BEIJING: Xiaomi, the world’s third largest smartphone earned 347.5 million renminbi ($56 million) in net profit last year, according to a disclosure made to the Shenzhen Stock Exchange.
That gives the 4-year-old Chinese company an operating margin of just 1.8 percent, according to Reuters. For comparison, Samsung’s mobile division reported an operating margin of 18.7 percent last year, whereas Apple reported and operating margin of 28.7 percent for the year ended September 2013, according to Reuters.
Xiaomi slim profit underscores the company’s willingness to grow at any cost. The Chinese manufacturer’s stunning expansion has put many of its larger, more established rivals on notice.
Xiaomi did not immediately respond to a request for comment.

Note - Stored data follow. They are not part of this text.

(* ===== verification/RtExamples.v ===== *)
(** * A concrete relay

    The host [h.example.net] with two open peers, [p.example.net] and [q.other.org],
    and the requests that the witnesses of the routing follow. *)

From Stdlib Require Import ZArith Lia String.
From stdpp Require Import base sorting sets list gmap relations.
From S2P Require Import Prelude Time Ostr RtData DictTypes Msg MsgBuf MsgDict MsgTree MsgRules Dispatch Fifo SentReq Apps DictFct Endpoints CoreMsg Effect PeerTypes Peer LinkLocal Capab Exchange Psm PeerExamples Daemon PeerList PeerListSpec Routing RoutingSpec NaiSpec RtInSpec RtOutSpec RtBuiltin Relay.

Module Routes.
Import Small MsgTree.Examples PeerExamples.Link.

(** The dictionary of the link with the AVPs of the routing and a command of an
    application. *)
Definition routes : dict := Dict
  (avps base ++
   [DictAvpData 1 0 (str "User-Name") 192 64 AVP_TYPE_OCTETSTRING;
    DictAvpData 282 0 (str "Route-Record") 192 64 AVP_TYPE_OCTETSTRING;
    DictAvpData 283 0 (str "Destination-Realm") 192 64 AVP_TYPE_OCTETSTRING;
    DictAvpData 293 0 (str "Destination-Host") 192 64 AVP_TYPE_OCTETSTRING])
  (cmds base ++ [DictCmdData 272 (str "Credit-Control-Request") 224 192; DictCmdData 272 (str "Credit-Control-Answer") 224 64])
  (λ o, []).

Definition objs : base_objs := Eval vm_compute in match fd_msg_init routes with Ok o => o | _ => Link.objs end.

Example routes_objs : fd_msg_init routes = Ok objs.
Proof. vm_compute. reflexivity. Qed.

(** Received AVPs, not parsed yet. *)
Definition raw (code : Z) (v : bytes) : avp := Avp None (0, 0) (AvpHdr code 64 (8 + zlen v) 0) None (Some v) None [].

Definition request (flags : Z) (src : option bytes) (l : list avp) : msg :=
  Msg None (0, 0) (MsgHdr 1 0 flags 272 4 77 99) None 0 None false None None (MsgCb None None None (0, 0)) src l.

(** The two peers: the first is that of [PeerExamples], once open. *)
Definition p_peer : fd_peer := Eval vm_compute in w_peer w4.
Definition q_peer : fd_peer := Eval vm_compute in
  Peer (str "q.other.org") [] (config p_peer) (set_pir_realm (Some (str "other.org")) (runtime p_peer)) STATE_OPEN
    (p_exp_timer p_peer) (p_flags p_peer) (Some []) (p_psm_timer p_peer) [] (p_outthr p_peer) 1 init_srl [] 0 None None
    false (Some 8%nat) false false.

(** The realms of the daemon, with one message of the address 5. *)
Definition daemon_with (m : msg) (inq outq : list nat) : daemon (list bytes) :=
  Daemon [q_peer; p_peer] [str "p.example.net"; str "q.other.org"] [] ∅ {[ 5%nat := m ]} ∅ 6 inq [] outq [] 0 [] [].

Lemma peers_in_order : ids_ok (ids [q_peer; p_peer]).
Proof. split; [repeat constructor; by_compute|unfold case_distinct; by_compute]. Qed.

Lemma actives_known : active_ok [q_peer; p_peer] [str "p.example.net"; str "q.other.org"].
Proof. unfold active_ok. by_compute. Qed.

(** A request for the realm of the second peer, that went through another relay;
    its AVPs are not parsed. *)
Definition avps_for_q : list avp :=
  [raw 263 (str "s1"); raw 283 (str "OTHER.org"); raw 282 (str "s.example.net"); raw 1 (str "user")].
Definition values_for_q : list (Z * bytes) :=
  [(AC_DESTINATION_REALM, str "OTHER.org"); (AC_ROUTE_RECORD, str "s.example.net"); (AC_USER_NAME, str "user")].

Lemma for_q_readable : readable routes 10 avps_for_q values_for_q.
Proof.
  unfold avps_for_q, values_for_q. apply readable_other; [by vm_compute|].
  do 3 (eapply (readable_avp _ _ (raw _ _)); [by vm_compute| | |vm_compute; reflexivity|by vm_compute|]; [by vm_compute..|]).
  constructor.
Qed.

Lemma for_q_unique : unique values_for_q.
Proof. unfold unique. by_compute. Qed.

Definition no_fwd_cb (cb data a : nat) (g : daemon (list bytes)) := (g, Some a, @None errno).
Definition no_out_cb (cb data a : nat) (l : list rtd_candidate) (g : daemon (list bytes)) := (g, Some a, l, @None errno).
Definition no_coin (n : nat) : bool := false.

Definition for_q : msg := request 192 (Some (str "s.example.net")) avps_for_q.
Definition hdls : rt_hdls := RtHdls [] [RtHdl 1 0 10 1; RtHdl 0 0 10 0] 2.

(** The second peer can have it. *)
Lemma q_eligible l : eligible (daemon_with for_q l []) values_for_q 0 q_peer.
Proof.
  split; [done|]. split; [done|]. split; [by eexists|]. split; [cbn; set_solver|]. by_compute.
Qed.

Lemma q_next_hop : next_hop 4 values_for_q q_peer.
Proof. split; [by vm_compute|]. exists (str "OTHER.org"). split; by vm_compute. Qed.

Definition in_thr := process_thr Incoming false (msg_rt_in routes cfg objs (λ _, None) 10 (at_ 9) no_fwd_cb hdls).
Definition out_thr := process_thr Outgoing false (msg_rt_out routes cfg objs (λ _, None) 10 (at_ 9) no_out_cb no_coin hdls).

(** The request goes to a peer. *)
Lemma request_relayed_witness :
  ∃ i p m g', (final_destination values_for_q p ∨ next_hop 4 values_for_q p) ∧
    (in_thr ;! out_thr) (daemon_with for_q [5%nat] []) = Ret (handed_over 5 i m p g') Continue.
Proof.
  destruct (request_relayed routes cfg objs (λ _, None) 10 (at_ 9) no_fwd_cb no_out_cb no_coin hdls 5 [] (daemon_with for_q [5%nat] [])
    for_q values_for_q eq_refl eq_refl eq_refl eq_refl eq_refl eq_refl eq_refl ltac:(by_compute) ltac:(by_compute)
    peers_in_order actives_known for_q_readable for_q_unique eq_refl) as (l & rtd & [(i & p & _ & Hhop & _ & Hrun)|[Hno _]]).
  - exists i, p. do 2 eexists. split; [exact Hhop|exact Hrun].
  - exfalso. destruct (Hno 0%nat q_peer (q_eligible _)) as [_ H]. apply H, q_next_hop.
Defined.

(** ** The list of peers *)

Definition no_idn (x : bytes) : option bytes := None.
Definition empty : daemon (list bytes) := Daemon [] [] [] ∅ ∅ ∅ 6 [] [] [] [] 0 [] [].
Definition some_info : peer_info := PeerInfo (str "p.example.net" ++ [0]) [] (PeerConfig PI_SEC_NONE true false None 60 0 0).
Definition two : daemon (list bytes) := daemon_with for_q [5%nat] [].

(** The identity in capital letters is found by the second search only. *)
Lemma fd_peer_getbyid_witness :
  fd_peer_getbyid (str "P.EXAMPLE.NET") false [q_peer; p_peer] = Ok None ∧
  fd_peer_getbyid (str "P.EXAMPLE.NET") true [q_peer; p_peer] = Ok (Some 1%nat).
Proof.
  destruct (fd_peer_getbyid_spec (str "P.EXAMPLE.NET") [q_peer; p_peer] peers_in_order ltac:(by_compute)) as (r & r' & E & E' & Hr & Hr').
  rewrite E, E'. split; f_equal.
  - destruct r as [i|]; [exfalso|done]. destruct (proj1 (Hr i) eq_refl) as (p & Hp & Eid).
    do 2 (destruct i as [|i]; [injection Hp as <-; revert Eid; by vm_compute|]). done.
  - apply Hr'. exists p_peer. split; [done|by_compute].
Defined.

Definition new_peer : fd_peer := Eval vm_compute in
  match peer_of_info no_idn 1 some_info false empty with Ret _ p => p | _ => p_peer end.

Lemma fd_peer_add_witness :
  (∃ i, fd_peer_add (at_ 9) no_idn 1 some_info false empty = Ret (with_new_peer (at_ 9) i new_peer empty) tt) ∧
  fd_peer_add (at_ 9) no_idn 1 some_info false two = Fail two EEXIST.
Proof.
  split.
  - destruct (proj2 (fd_peer_add_spec (at_ 9) no_idn 1 some_info false empty new_peer (conj (SSorted_nil _) (NoDup_nil_2))
      ltac:(vm_compute; reflexivity)) ltac:(intros y Hy; by apply not_elem_of_nil in Hy)) as (i & Hi & _).
    exists i. exact Hi.
  - apply (proj1 (fd_peer_add_spec (at_ 9) no_idn 1 some_info false two new_peer peers_in_order ltac:(vm_compute; reflexivity))).
    exists (str "p.example.net"). split; [cbn; set_solver|by_compute].
Defined.

(** The list after two additions. *)
Definition added : daemon (list bytes) := Eval vm_compute in
  match fd_peer_add (at_ 9) no_idn 1 some_info false empty with Ret g _ => g | _ => empty end.

Lemma peers_reachable_witness : peers_ok added.
Proof.
  apply (peers_reachable_ok routes cfg objs (λ _, None) 10 no_idn empty added eq_refl).
  apply rtc_once. apply (step_add _ _ _ _ _ _ (at_ 9) 1 some_info false). vm_compute. reflexivity.
Defined.

(** ** The callbacks *)

Lemma fwd_callbacks_witness :
  let hs := RtHdls [RtHdl 1 0 1 4; RtHdl 0 0 3 5] [] 2 in
  call_fwd no_fwd_cb false (rev (rt_fwd_list hs)) 5 two = call_each no_fwd_cb [RtHdl 0 0 3 5] 5 two.
Proof.
  destruct (fwd_callbacks_order no_fwd_cb (RtHdls [RtHdl 1 0 1 4; RtHdl 0 0 3 5] [] 2) false 5 two) as (_ & _ & H & _).
  - eapply rtc_l; [by eapply (step_fwd_register 5 0 3 no_hdls)|]. eapply rtc_l; [by eapply (step_fwd_register 4 0 1)|]. apply rtc_refl.
  - exact H.
Defined.

(** ** Errors *)

(** The error of a request of a peer that is open is sent to it. *)
Definition from_p : msg := request 192 (Some (str "p.example.net")) avps_for_q.
Definition refused : daemon (list bytes) := Eval vm_compute in
  match make_answer routes cfg objs 10 5 MSGFL_ANSW_ERROR (str "DIAMETER_LOOP_DETECTED") None None (daemon_with from_p [] []) with
  | Ret g _ => g | _ => empty end.

Lemma return_error_witness : ∃ m',
  return_error routes cfg objs 10 (at_ 9) 5 (str "DIAMETER_LOOP_DETECTED") None None (daemon_with from_p [] [])
  = Ret (handed_over 6 1 m' p_peer refused) tt.
Proof.
  pose proof (return_error_spec routes cfg objs 10 (at_ 9) 5 (str "DIAMETER_LOOP_DETECTED") None None
    (daemon_with from_p [] []) from_p eq_refl) as H.
  specialize (H (Some 1%nat) ltac:(vm_compute; reflexivity)). cbn beta iota in H.
  destruct (H p_peer refused 6%nat eq_refl ltac:(vm_compute; reflexivity)) as [Hopen _].
  destruct (Hopen eq_refl ltac:(by eexists)) as (m' & _ & E). exists m'. exact E.
Defined.

(** A peer whose connection is gone. *)
Definition closed_p : fd_peer := Eval vm_compute in set_p_cnxctx None (set_p_state STATE_CLOSED p_peer).
Definition bad_bits : msg := request 224 (Some (str "p.example.net")) avps_for_q.
Definition with_closed : daemon (list bytes) :=
  Daemon [q_peer; closed_p] [str "q.other.org"] [] ∅ {[ 5%nat := bad_bits ]} ∅ 6 [5%nat] [] [] [] 0 [] [].

Example closed_source_ends :
  ∃ g', process_thr Incoming false (msg_rt_in routes cfg objs (λ _, None) 10 (at_ 9) no_fwd_cb hdls) with_closed = Ret g' FatalError.
Proof. eexists. vm_compute. reflexivity. Qed.

(** ** The decision *)

(** A name that sends the request to another realm. *)
Definition avps_nai : list avp := [raw 283 (str "example.net"); raw 1 (str "other.org!user@example.net")].
Definition values_nai : list (Z * bytes) :=
  [(AC_DESTINATION_REALM, str "example.net"); (AC_USER_NAME, str "other.org!user@example.net")].

Lemma nai_scanned : scanned routes 10 avps_nai values_nai.
Proof.
  unfold avps_nai, values_nai.
  do 2 (eapply (scanned_avp _ _ (raw _ _)); [by vm_compute|vm_compute; reflexivity|by vm_compute|]). constructor.
Qed.

Lemma msg_rt_in_witness : ∃ l1 l2, renamed l1 l2 (str "user@other.org") (str "other.org") ∧
  msg_rt_in routes cfg objs (λ _, None) 10 (at_ 9) no_fwd_cb hdls 5 (daemon_with (request 192 None avps_nai) [] [])
  = post Incoming 5 (with_avps 5 (request 192 None avps_nai) l2 (daemon_with (request 192 None avps_nai) [] [])).
Proof.
  destruct (msg_rt_in_decision routes cfg objs (λ _, None) 10 (at_ 9) no_fwd_cb hdls 5 (daemon_with (request 192 None avps_nai) [] [])
    (request 192 None avps_nai) values_nai eq_refl eq_refl eq_refl ltac:(by_compute) ltac:(by_compute) nai_scanned
    ltac:(unfold unique; by_compute)) as (l1 & Hen).
  assert (request_verdict cfg 4 values_nai = VAgain (str "user@other.org") (str "other.org")) as Hv by (vm_compute; reflexivity).
  change (msg_appl (msg_public (request 192 None avps_nai))) with 4 in Hen. rewrite Hv in Hen.
  destruct Hen as (l2 & Hr & Hrun). exists l1, l2. split; [exact Hr|exact Hrun].
Defined.

(** ** The next hop *)

(** A request made here for the first peer, which is busy with nothing. *)
Definition avps_for_p : list avp := [raw 283 (str "example.net"); raw 293 (str "p.example.net")].
Definition values_for_p : list (Z * bytes) :=
  [(AC_DESTINATION_REALM, str "example.net"); (AC_DESTINATION_HOST, str "p.example.net")].
Definition for_p : msg := request 192 None avps_for_p.

Lemma for_p_readable : readable routes 10 avps_for_p values_for_p.
Proof.
  unfold avps_for_p, values_for_p.
  do 2 (eapply (readable_avp _ _ (raw _ _)); [by vm_compute| | |vm_compute; reflexivity|by vm_compute|]; [by vm_compute..|]).
  constructor.
Qed.

Lemma rt_out_builtin_witness : ∃ m g',
  msg_rt_out routes cfg objs (λ _, None) 10 (at_ 9) no_out_cb no_coin hdls 5 (daemon_with for_p [] [])
  = Ret (handed_over 5 1 m p_peer g') tt.
Proof.
  assert (eligible (daemon_with for_p [] []) values_for_p 1 p_peer) as Hel.
  { split; [done|]. split; [done|]. split; [by eexists|]. split; [cbn; set_solver|]. constructor. }
  assert (final_destination values_for_p p_peer) as Hf by (exists (str "p.example.net"); split; by vm_compute).
  destruct (rt_out_builtin routes cfg objs (λ _, None) 10 (at_ 9) no_out_cb no_coin hdls 5 (daemon_with for_p [] []) for_p
    values_for_p eq_refl eq_refl eq_refl eq_refl peers_in_order actives_known for_p_readable ltac:(unfold unique; by_compute))
    as (l & rtd & [(i & p & Hp & _ & Hbest & Hrun)|[Hno _]]).
  - destruct (Hbest 1%nat p_peer Hel) as [E _]. specialize (E Hf). subst i.
    destruct Hp as (Hp & _). injection Hp as <-. do 2 eexists. exact Hrun.
  - exfalso. by destruct (Hno 1%nat p_peer Hel) as [H _].
Defined.

(** ** The dispatch of an answer *)

(** An answer of a command that is not in the dictionary, with an error code, to a
    request sent without a callback. *)
Definition sent_request : msg :=
  Msg None (0, 0) (MsgHdr 1 0 192 999 4 1 1) None 0 None true None None (MsgCb None None None (0, 0)) None [].
Definition unknown_answer : msg :=
  Msg None (0, 0) (MsgHdr 1 0 64 999 4 1 1) None 0 (Some 6%nat) false None None (MsgCb None None None (0, 0))
    (Some (str "p.example.net")) [raw 268 [0; 0; 11; 186]].
Definition with_answer : daemon (list bytes) :=
  Daemon [q_peer; p_peer] [] [] ∅ (<[6%nat := sent_request]> {[ 5%nat := unknown_answer ]}) ∅ 7 [] [5%nat] [] [] 0 [] [].

Definition no_answer_cb (cb : nat) (data : option nat) (a : nat) (g : daemon (list bytes)) := (g, Some a).
Definition no_disp_cb (cb : nat) (g : daemon (list bytes)) (a : nat) (p : option path) (s : option nat) (o : nat) :=
  (g, CbResult (Some a) DISP_ACT_CONT None).

Example unknown_answer_ends :
  ∃ g', process_thr Local false (msg_dispatch routes cfg objs (λ _, None) 10 no_answer_cb no_disp_cb (Disp ∅ [] [] ∅)) with_answer
        = Ret g' FatalError.
Proof. eexists. vm_compute. reflexivity. Qed.
End Routes.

Xiaomi, which sells low-cost smart phones and tablets aimed at budget-conscious customers, has so far largely avoided western countries like the US, UK and Australia and has instead focused on emerging markets like China, Indonesia and India. It has drummed up a huge amount of buzz for devices like its Redmi 1S by holding online flash sales in which a limited number of phones go on sale at any one time.
In just four years, the company managed to become the third-largest smart phone provider in the world, following only Samsung and Apple, according to IDC. In August, Xiaomi topped Samsung as China’s leading smart phone maker, according to research firm Canalys.
Xiaomi latest efforts have focused on growth in Indonesia and India. Last week, however, Xiaomi confirmed it will suspend sales of its handsets in India after being served with an injunction by the Delhi High Court for infringing on Swedish telecommunications firm Ericsson’s patents.
Xiaomi submitted the regulatory filing as part of a $200 million investment in home-appliance maker Media Group.